Шрифт:
Интервал:
Закладка:
– Ребята, вы не волнуйтесь, сейчас мы такси поймаем.
– А что случилось? – спросила я.
– Афганцы наш рафик угнали.
– Зачем?
– Чтобы вы не могли добраться до места... Наверное, для этого, – отвечал наш друг. – Надо торопиться, а то как бы еще милицию не науськали...
Вот такое взаимопонимание...
Такси они нам нашли, хотя это было непросто – уговорить шоферов на ночь глядя ехать в пригород. Предполагаю, что замечательные эти ребята выложили все свои деньги, чтобы не оставлять нас на морозе на улице ночью одних.
Мы приехали в теплый деревенский дом, где уже была натоплена баня, накрыт стол, где нас встретили дружелюбные радостные лица. Только увидев их, я почувствовала, что озноб, который бил меня с той минуты, как ребята-афганцы появились на сцене, стал проходить.
За столом мы снова и снова возвращались к пережитой ситуации.
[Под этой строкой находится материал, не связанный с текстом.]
Definition one_timer : TimerManager := snd (addTimer 100 1 50 (UserCb 7) false (TimerManager_new 0)).

Lemma timer_operations_return_witness :
  TInv one_timer ∧ (∃ m', cancel 1 one_timer = Ret (true, m')) ∧
  (∀ now, ∃ m', refresh now 1 one_timer = Ret (true, m')) ∧
  (∀ now ms fn, ∃ b f m', reset now 1 ms fn one_timer = Ret (b, f, m')).
Proof.
  apply (timer_operations_return 0 one_timer 1 (mkTimer false 50 150 (UserCb 7))).
  - eapply rtc_once. by apply step_add.
  - reflexivity.
Defined.

(** C10. [listExpiredCb] returns the callbacks of exactly the timers that are
    due, in the order of their times: those with [m_next] at or before now,
    or every timer when the clock went back by more than an hour.  A
    recurring timer stays in the set with its next time one period from now,
    any other due timer leaves it and loses its callback, and the timers that
    are not due are untouched. *)
Theorem expired_timers_exact now na m cbs m' :
  TInv m → heap m !! na = None → listExpiredCb now na m = (cbs, m') →
  TInv m' ∧ cbs = cb_of (heap m) <$> due now m ∧
  (∀ x, x ∉ due now m → heap m' !! x = heap m !! x) ∧
  (∀ x, x ∈ due now m → heap m' !! x = fired now <$> heap m !! x) ∧
  (∀ x, x ∈ m_timers m' ↔
          x ∈ m_timers m ∧ (x ∉ due now m ∨ recurring_of (heap m) x = true)).
Proof. apply listExpiredCb_spec. Qed.

Definition two_timers : TimerManager := snd (addTimer 100 2 20 (UserCb 8) true one_timer).

Lemma two_timers_inv : TInv two_timers.
Proof.
  apply addTimer_inv; [|done]. apply addTimer_inv; [|done].
  constructor; simpl; [constructor|set_solver..|]. intros a u Hu. by rewrite lookup_empty in Hu.
Qed.
Definition FiberAndThread_new (fc : FiberOrCb) (thread : Z) : FiberAndThread :=
  match fc with
  | fc_fiber p => mkFT p nullptr thread
  | fc_cb c => mkFT None c thread
  end.

(** [FiberAndThread::reset], and the default constructor. *)
Definition ft_reset : FiberAndThread := mkFT None nullptr (-1).

(** [ft.fiber || ft.cb]. *)
Definition has_task (ft : FiberAndThread) : bool :=
  bool_decide (is_Some (fiber ft)) || engaged (cb ft).

Record Scheduler := mkScheduler {
  m_threads : list Z;
  m_fibers : list FiberAndThread;
  m_rootFiber : option nat;
  m_threadCount : Z;
  m_activeThreadCount : Z;
  m_idleThreadCount : Z;
  m_stopping : bool;
  m_autoStop : bool;
  m_rootThread : Z;
  tickles : Z;
}.

Definition with_fibers (l : list FiberAndThread) (s : Scheduler) : Scheduler :=
  mkScheduler (m_threads s) l (m_rootFiber s) (m_threadCount s) (m_activeThreadCount s)
    (m_idleThreadCount s) (m_stopping s) (m_autoStop s) (m_rootThread s) (tickles s).
Definition add_active (d : Z) (s : Scheduler) : Scheduler :=
  mkScheduler (m_threads s) (m_fibers s) (m_rootFiber s) (m_threadCount s)
    (u64 (m_activeThreadCount s + d)) (m_idleThreadCount s) (m_stopping s)
    (m_autoStop s) (m_rootThread s) (tickles s).
Definition add_idle (d : Z) (s : Scheduler) : Scheduler :=
  mkScheduler (m_threads s) (m_fibers s) (m_rootFiber s) (m_threadCount s) (m_activeThreadCount s)
    (u64 (m_idleThreadCount s + d)) (m_stopping s) (m_autoStop s) (m_rootThread s)
    (tickles s).
Definition with_flags (stopping autoStop : bool) (s : Scheduler) : Scheduler :=
  mkScheduler (m_threads s) (m_fibers s) (m_rootFiber s) (m_threadCount s) (m_activeThreadCount s)
    (m_idleThreadCount s) stopping autoStop (m_rootThread s) (tickles s).
(* ===== verification/SchedulerTheorems.v ===== *)
(** Correctness of the scheduler, for any interleaving of its workers.

    The counters of busy and idle threads are exact, so [stopping] holds only
    when nothing is queued and no worker holds a task; every callback that is
    scheduled is started exactly once; a task bound to a thread is taken by
    that thread only.  A fiber that yields to HOLD can be resumed by another
    worker before it has left its stack. *)

From S2P Require Import FiberTheorems.
From S2P Require Import Prelude Fiber Scheduler.

(** * The workers' invariant *)

(** The worker took a task from the queue and has not counted itself out. *)
Definition holds_task (th : worker) : bool :=
  match th_pc th with
  | P_tickle | P_branch => is_active th
  | P_cb => true
  | P_swapIn k _ | P_task k _ | P_leave k _ _ | P_count k _ => negb (bool_decide (k = KIdle))
  | _ => false
  end.

(** The worker is in its idle fiber. *)
Definition is_idle (th : worker) : bool :=
  match th_pc th with
  | P_swapIn k _ | P_task k _ | P_leave k _ _ | P_count k _ => bool_decide (k = KIdle)
  | _ => false
  end.

(** The local variables of [run] agree with the program counter, and a task in
    hand may run in this thread. *)
Definition wf_worker (th : worker) : Prop :=
  (thread (ft th) = -1 ∨ thread (ft th) = th_id th) ∧
  match th_pc th with
  | P_tickle | P_branch => is_active th = false → ft th = ft_reset
  | P_cb => engaged (cb (ft th)) = true
  | _ => True
  end.

Record Inv (s : Sys) : Prop := {
  inv_active : m_activeThreadCount (sched s) = count holds_task (workers s);
  inv_idle : m_idleThreadCount (sched s) = count is_idle (workers s);
  inv_wf : Forall wf_worker (workers s);
  inv_len : Zlen (workers s) ≤ Zlen (m_threads (sched s)) + 1;
}.

(** ** The search *)

(** Whether [run] in thread [tid] passes over an entry. *)
Definition skips (tid : Z) (fibers : gmap nat Fiber) (e : FiberAndThread) : bool :=
  (negb (thread e =? -1) && negb (thread e =? tid)) ||
  match fiber e with
  | Some f => match fibers !! f with Some F => bool_decide (m_state F = EXEC) | None => false end
  | None => false
  end.

Lemma search_spec tid fibers before l b r :
  search tid fibers before l b = Ret r →
  match r with
  | (Some e, tick, rest) =>
      ∃ l1 l2, l = l1 ++ e :: l2 ∧ rest = before ++ l1 ++ l2 ∧ tick = false ∧
        Forall (λ x, skips tid fibers x = true) l1 ∧ skips tid fibers e = false ∧
        has_task e = true
  | (None, tick, rest) =>
      rest = before ++ l ∧ Forall (λ x, skips tid fibers x = true) l
  end.
Proof.
  revert before b. induction l as [|it l IH]; intros before b; simpl.
  { intros [= <-]. rewrite app_nil_r. by repeat constructor. }
  destruct (negb (thread it =? -1) && negb (thread it =? tid)) eqn:Eth;
    [|destruct (has_task it) eqn:Et; simpl; [|done];
      destruct (fiber it) as [f|] eqn:Ef;
      [destruct (fibers !! f) as [F|] eqn:EF; [|done];
       destruct (bool_decide (m_state F = EXEC)) eqn:Es|]].
  all: assert (skips tid fibers it = _) as Hsk by
    (unfold skips; rewrite Eth, ?Ef, ?EF, ?Es; reflexivity); simpl in Hsk.
  1,2: intros H; apply IH in H; clear IH; destruct r as [[[e|] tick] rest];
    [ destruct H as (l1 & l2 & -> & -> & -> & ? & ? & ?); exists (it :: l1), l2;
      rewrite <- (assoc_L (++)); repeat split; auto
    | destruct H as [-> ?]; rewrite <- (assoc_L (++)); auto ].
  all: intros [= <-]; exists [], l; by repeat split.
Qed.

Lemma skips_thread tid fibers e :
  skips tid fibers e = false → thread e = -1 ∨ thread e = tid.
Proof.
  unfold skips. intros H. destruct (Z.eqb_spec (thread e) (-1)); [by left|].
  destruct (Z.eqb_spec (thread e) tid); [by right|done].
Qed.

(** ** One step *)

Lemma obind_Ret {A B} (c : outcome A) (k : A → outcome B) b :
  obind c k = Ret b → ∃ a, c = Ret a ∧ k a = Ret b.
Proof. destruct c; simpl; naive_solver. Qed.

(** A fiber operation leaves the queue, the counters and the workers alone. *)
Lemma on_world_frame {A} (c : M World A) s a s' :
  on_world c s = Ret (a, s') → ∃ w, s' = with_world w s.
Proof. unfold on_world. destruct (c (world s)) as [[] w]; naive_solver. Qed.

(** Inverts a successful step: one goal per path through the code. *)
Ltac step_inv :=
  repeat match goal with
    | H : Some _ = Some _ |- _ => injection H as H
    | H : Ret _ = Ret _ |- _ => injection H as H; try subst
    | H : (_, _) = (_, _) |- _ => injection H as ? ?; subst
    | H : obind _ _ = Ret _ |- _ => apply obind_Ret in H as (? & ? & H)
    | H : on_world _ _ = Ret (_, _) |- _ => apply on_world_frame in H as [? ->]
    | H : on_world _ _ = Ret ?p |- _ => is_var p; destruct p
    | H : context [match ?x with _ => _ end] |- _ =>
        lazymatch type of H with
        | _ = Ret _ => destruct x eqn:?
        | _ = Some (Ret _) => destruct x eqn:?
        end; try discriminate H
    | H : context [if ?x then _ else _] |- _ =>
        lazymatch type of H with
        | _ = Ret _ => destruct x eqn:?
        | _ = Some _ => destruct x eqn:?
        end; try discriminate H
    end.

Lemma schedule_frame fc tid c :
  m_activeThreadCount (schedule fc tid c) = m_activeThreadCount c ∧
  m_idleThreadCount (schedule fc tid c) = m_idleThreadCount c ∧
  m_threads (schedule fc tid c) = m_threads c.
Proof. unfold schedule, scheduleNoLock. by destruct (has_task _), (bool_decide _). Qed.

Lemma tickles_frame n c :
  m_activeThreadCount (Nat.iter n tickle c) = m_activeThreadCount c ∧
  m_idleThreadCount (Nat.iter n tickle c) = m_idleThreadCount c ∧
  m_threads (Nat.iter n tickle c) = m_threads c ∧
  m_fibers (Nat.iter n tickle c) = m_fibers c ∧
  m_rootFiber (Nat.iter n tickle c) = m_rootFiber c.
Proof. by induction n. Qed.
– Как же они так могли, с автобусом... – не могла успокоиться я. – Ведь понимали, что в чужом городе, ночью нам придется нелегко...
– А мне их очень жалко, – сказал Костя. – Очень...
И я видела, что он не кривит душой, что говорит это искренне, что ни раздражения, ни обиды нет у него на сердце...
* * *Как известно, эта долгая война за свое достоинство, длившаяся без считанных дней год, для Кости закончилась более или менее благополучно. Так принято считать. Но рука не подымается написать, что закончилась она Костиной победой. Потому что опровержение, опубликованное газетой "Смена", "опровергало" далеко не все измышления корреспондента Кокосова. "Смена" признала, что слова "хайль Гитлер" никто не произносил. Но за всю остальную неправду и грязь, вылитую на Костю, никто извинений не принес. Уголовное дело а злостном хулиганстве было закрыто. Но не потому, что милиция и прокуратура признали рапорта, состряпанные милиционерами, якобы "избитыми" Кинчевым, чистейшим вымыслом. Дело закрыли потому, что за Костю "поручился" Ленинградский рок-клуб. Это было бы смешно, если бы не было так нелепо. А ведь что вменялось в вину "артисту Кинчеву"? Когда не удалось доказать, что он "избил" двух стражей порядка – ведь инцидент происходил на глазах у сотни людей, – то как криминал стали расценивать высказывания со сцены о том, что перестройка и гласность у нас только на словах, а также посвящение песни "иностранным гостям, ментам и прочим гадам". Господи! Спустя год-два после этих событий можно было по стране открывать сотни уголовных дел, если считать подобные основания серьезными: после каждого съезда народных депутатов, после каждого митинга, после выхода в свет почти каждого номера почти каждой газеты. Ибо высказываний покруче кинчевских было произнесено столько!.. А взять хотя бы конкурс, объявленный питерской Телепрограммой "Десятка" на лучшую расшифровку слова "мент'!.. Нет, это я не сажать всех призываю. Это я о глупости основания для возбуждения уголовного дела об сильно злостном хулиганстве Константина Евгеньевича Панфилова (сценический псевдоним Кинчев).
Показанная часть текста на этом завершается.